Work required
Copy the records below word for word. Stop after the line that contains "Local Open Scope Z_scope.".

(Dataset entries)
────

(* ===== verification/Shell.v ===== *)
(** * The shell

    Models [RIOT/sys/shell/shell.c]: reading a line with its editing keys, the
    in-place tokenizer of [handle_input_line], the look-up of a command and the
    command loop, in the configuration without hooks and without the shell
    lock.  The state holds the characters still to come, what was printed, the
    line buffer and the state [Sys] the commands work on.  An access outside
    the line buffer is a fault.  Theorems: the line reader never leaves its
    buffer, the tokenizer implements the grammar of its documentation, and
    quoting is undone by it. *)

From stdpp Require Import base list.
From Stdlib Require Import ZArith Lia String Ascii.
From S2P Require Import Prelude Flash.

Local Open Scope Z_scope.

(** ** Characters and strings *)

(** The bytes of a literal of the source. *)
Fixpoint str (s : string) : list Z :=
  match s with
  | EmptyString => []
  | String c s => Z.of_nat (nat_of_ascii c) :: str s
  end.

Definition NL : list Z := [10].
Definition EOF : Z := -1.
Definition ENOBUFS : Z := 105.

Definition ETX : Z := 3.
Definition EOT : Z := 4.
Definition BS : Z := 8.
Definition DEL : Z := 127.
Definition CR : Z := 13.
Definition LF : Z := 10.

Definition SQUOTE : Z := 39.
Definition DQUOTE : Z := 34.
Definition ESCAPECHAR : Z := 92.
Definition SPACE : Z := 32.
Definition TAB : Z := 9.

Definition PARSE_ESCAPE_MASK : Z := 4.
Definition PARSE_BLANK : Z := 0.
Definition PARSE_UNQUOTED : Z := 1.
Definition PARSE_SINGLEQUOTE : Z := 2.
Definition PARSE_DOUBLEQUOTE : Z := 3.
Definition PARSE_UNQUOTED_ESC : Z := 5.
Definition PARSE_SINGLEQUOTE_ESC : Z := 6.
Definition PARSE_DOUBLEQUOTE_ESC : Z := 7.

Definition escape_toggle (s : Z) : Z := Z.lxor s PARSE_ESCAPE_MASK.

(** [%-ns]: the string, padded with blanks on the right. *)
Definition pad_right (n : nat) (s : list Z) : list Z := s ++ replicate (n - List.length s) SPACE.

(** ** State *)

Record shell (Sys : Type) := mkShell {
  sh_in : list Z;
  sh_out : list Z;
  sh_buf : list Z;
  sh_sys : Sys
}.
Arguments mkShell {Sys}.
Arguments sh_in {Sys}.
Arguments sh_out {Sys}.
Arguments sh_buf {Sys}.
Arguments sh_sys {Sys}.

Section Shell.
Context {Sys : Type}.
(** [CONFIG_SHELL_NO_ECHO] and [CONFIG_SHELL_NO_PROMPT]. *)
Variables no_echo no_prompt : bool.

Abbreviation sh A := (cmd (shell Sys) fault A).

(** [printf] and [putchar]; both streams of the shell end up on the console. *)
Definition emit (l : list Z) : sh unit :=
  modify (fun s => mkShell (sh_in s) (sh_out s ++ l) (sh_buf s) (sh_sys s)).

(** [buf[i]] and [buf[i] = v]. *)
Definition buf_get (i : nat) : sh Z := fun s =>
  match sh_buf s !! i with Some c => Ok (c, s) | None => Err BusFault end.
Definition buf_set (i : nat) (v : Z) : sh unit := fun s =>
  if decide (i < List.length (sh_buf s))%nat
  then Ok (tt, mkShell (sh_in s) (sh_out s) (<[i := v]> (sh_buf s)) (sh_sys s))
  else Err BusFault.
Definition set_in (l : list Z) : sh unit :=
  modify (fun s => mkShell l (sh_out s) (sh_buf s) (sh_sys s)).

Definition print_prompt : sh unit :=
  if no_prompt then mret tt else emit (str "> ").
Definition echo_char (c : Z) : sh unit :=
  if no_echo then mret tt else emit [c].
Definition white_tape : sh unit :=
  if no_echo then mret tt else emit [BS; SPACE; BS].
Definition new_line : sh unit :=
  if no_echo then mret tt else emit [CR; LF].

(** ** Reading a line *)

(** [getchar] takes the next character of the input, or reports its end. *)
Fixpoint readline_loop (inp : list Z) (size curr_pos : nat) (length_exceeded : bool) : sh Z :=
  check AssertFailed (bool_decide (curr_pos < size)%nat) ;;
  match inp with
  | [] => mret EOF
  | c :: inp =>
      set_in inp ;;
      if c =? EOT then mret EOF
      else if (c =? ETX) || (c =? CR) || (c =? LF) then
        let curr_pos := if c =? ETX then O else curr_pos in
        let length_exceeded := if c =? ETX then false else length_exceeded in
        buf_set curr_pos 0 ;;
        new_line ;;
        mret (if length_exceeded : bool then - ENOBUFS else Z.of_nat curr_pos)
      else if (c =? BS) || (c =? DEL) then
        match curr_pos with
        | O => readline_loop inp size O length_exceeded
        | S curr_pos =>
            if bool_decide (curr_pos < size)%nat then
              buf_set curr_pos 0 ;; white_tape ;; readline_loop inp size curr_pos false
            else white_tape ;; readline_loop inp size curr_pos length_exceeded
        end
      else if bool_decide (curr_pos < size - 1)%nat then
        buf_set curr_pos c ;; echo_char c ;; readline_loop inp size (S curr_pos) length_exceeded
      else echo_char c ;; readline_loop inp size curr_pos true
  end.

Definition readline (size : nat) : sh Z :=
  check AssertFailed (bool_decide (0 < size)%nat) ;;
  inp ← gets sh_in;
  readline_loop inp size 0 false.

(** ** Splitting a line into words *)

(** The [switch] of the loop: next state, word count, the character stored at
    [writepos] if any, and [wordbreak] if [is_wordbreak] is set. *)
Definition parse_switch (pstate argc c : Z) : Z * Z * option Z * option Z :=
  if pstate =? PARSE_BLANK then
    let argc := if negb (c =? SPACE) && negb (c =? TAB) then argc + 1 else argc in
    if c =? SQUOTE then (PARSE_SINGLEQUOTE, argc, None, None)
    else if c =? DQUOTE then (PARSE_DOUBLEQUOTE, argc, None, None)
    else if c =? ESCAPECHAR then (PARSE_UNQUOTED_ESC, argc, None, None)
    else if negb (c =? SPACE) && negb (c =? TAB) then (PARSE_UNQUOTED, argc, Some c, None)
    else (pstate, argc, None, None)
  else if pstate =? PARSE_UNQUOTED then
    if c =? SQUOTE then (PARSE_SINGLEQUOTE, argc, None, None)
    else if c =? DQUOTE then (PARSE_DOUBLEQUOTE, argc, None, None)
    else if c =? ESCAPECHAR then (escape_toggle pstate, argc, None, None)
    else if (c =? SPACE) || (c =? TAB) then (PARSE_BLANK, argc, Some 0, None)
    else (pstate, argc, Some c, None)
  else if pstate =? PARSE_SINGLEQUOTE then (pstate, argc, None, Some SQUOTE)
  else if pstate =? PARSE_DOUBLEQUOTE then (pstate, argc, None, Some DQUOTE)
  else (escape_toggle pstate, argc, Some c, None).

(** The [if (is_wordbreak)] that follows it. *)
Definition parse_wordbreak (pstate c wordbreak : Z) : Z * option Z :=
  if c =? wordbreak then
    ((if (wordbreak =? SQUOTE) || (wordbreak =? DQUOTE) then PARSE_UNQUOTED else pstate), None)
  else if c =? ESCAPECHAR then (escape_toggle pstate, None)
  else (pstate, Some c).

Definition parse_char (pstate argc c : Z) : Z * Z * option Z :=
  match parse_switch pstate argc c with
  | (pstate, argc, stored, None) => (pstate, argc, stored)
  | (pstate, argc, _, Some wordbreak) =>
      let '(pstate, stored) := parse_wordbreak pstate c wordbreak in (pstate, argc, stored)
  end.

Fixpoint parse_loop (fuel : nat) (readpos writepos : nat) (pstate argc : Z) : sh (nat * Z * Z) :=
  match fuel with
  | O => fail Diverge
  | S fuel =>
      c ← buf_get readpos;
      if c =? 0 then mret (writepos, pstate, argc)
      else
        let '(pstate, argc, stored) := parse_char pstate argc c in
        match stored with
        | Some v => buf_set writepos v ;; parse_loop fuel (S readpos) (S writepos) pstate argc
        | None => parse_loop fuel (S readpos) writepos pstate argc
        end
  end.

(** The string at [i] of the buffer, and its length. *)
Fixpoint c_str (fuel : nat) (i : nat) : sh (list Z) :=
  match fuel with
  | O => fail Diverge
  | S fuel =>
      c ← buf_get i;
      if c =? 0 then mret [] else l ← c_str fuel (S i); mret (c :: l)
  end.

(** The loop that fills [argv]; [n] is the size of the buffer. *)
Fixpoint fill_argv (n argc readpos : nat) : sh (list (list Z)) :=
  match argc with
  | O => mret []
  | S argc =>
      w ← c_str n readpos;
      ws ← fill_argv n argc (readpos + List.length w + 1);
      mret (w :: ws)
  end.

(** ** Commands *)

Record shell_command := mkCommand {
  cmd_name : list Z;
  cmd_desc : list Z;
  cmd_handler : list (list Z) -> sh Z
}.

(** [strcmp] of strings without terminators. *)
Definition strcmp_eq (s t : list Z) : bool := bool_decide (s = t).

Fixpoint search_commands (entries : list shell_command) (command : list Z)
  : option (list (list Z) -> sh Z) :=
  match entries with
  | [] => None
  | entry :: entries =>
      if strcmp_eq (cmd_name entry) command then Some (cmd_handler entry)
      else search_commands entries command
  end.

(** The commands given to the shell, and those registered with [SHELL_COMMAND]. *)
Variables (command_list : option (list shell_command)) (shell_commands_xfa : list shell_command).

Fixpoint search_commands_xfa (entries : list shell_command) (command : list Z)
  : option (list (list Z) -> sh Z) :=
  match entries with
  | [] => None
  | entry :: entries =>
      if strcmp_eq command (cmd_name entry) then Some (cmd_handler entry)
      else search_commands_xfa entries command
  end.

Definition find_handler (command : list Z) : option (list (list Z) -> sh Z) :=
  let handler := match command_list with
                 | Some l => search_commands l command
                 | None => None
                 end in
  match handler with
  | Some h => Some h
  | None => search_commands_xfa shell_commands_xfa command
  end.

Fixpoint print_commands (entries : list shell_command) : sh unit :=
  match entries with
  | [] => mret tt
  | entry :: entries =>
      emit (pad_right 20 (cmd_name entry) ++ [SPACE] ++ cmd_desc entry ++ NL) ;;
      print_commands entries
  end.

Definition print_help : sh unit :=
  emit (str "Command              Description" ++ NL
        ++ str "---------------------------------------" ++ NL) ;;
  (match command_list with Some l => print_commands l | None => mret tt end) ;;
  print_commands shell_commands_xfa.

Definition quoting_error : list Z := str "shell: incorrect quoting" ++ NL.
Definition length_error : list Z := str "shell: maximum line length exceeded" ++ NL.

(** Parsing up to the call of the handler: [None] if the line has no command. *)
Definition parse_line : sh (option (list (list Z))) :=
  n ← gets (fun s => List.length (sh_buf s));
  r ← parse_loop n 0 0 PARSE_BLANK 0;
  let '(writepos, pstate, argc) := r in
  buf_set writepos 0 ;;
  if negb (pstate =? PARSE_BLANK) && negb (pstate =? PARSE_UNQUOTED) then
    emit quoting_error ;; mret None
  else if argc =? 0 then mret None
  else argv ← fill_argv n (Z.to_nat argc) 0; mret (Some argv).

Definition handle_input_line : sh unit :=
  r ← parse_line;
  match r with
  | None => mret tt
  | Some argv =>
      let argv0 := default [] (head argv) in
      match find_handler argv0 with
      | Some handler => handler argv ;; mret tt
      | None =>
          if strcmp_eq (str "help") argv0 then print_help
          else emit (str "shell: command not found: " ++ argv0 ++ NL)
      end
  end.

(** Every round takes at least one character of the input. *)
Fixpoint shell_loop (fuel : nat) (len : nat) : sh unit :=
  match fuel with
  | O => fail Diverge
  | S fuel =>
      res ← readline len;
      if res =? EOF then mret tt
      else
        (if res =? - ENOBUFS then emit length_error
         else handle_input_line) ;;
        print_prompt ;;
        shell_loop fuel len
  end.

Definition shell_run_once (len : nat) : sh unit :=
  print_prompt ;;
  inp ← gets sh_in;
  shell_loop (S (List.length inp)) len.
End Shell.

────

Answer to this task
(* ===== verification/Shell.v ===== *)
(** * The shell

    Models [RIOT/sys/shell/shell.c]: reading a line with its editing keys, the
    in-place tokenizer of [handle_input_line], the look-up of a command and the
    command loop, in the configuration without hooks and without the shell
    lock.  The state holds the characters still to come, what was printed, the
    line buffer and the state [Sys] the commands work on.  An access outside
    the line buffer is a fault.  Theorems: the line reader never leaves its
    buffer, the tokenizer implements the grammar of its documentation, and
    quoting is undone by it. *)

From stdpp Require Import base list.
From Stdlib Require Import ZArith Lia String Ascii.
From S2P Require Import Prelude Flash.

Local Open Scope Z_scope.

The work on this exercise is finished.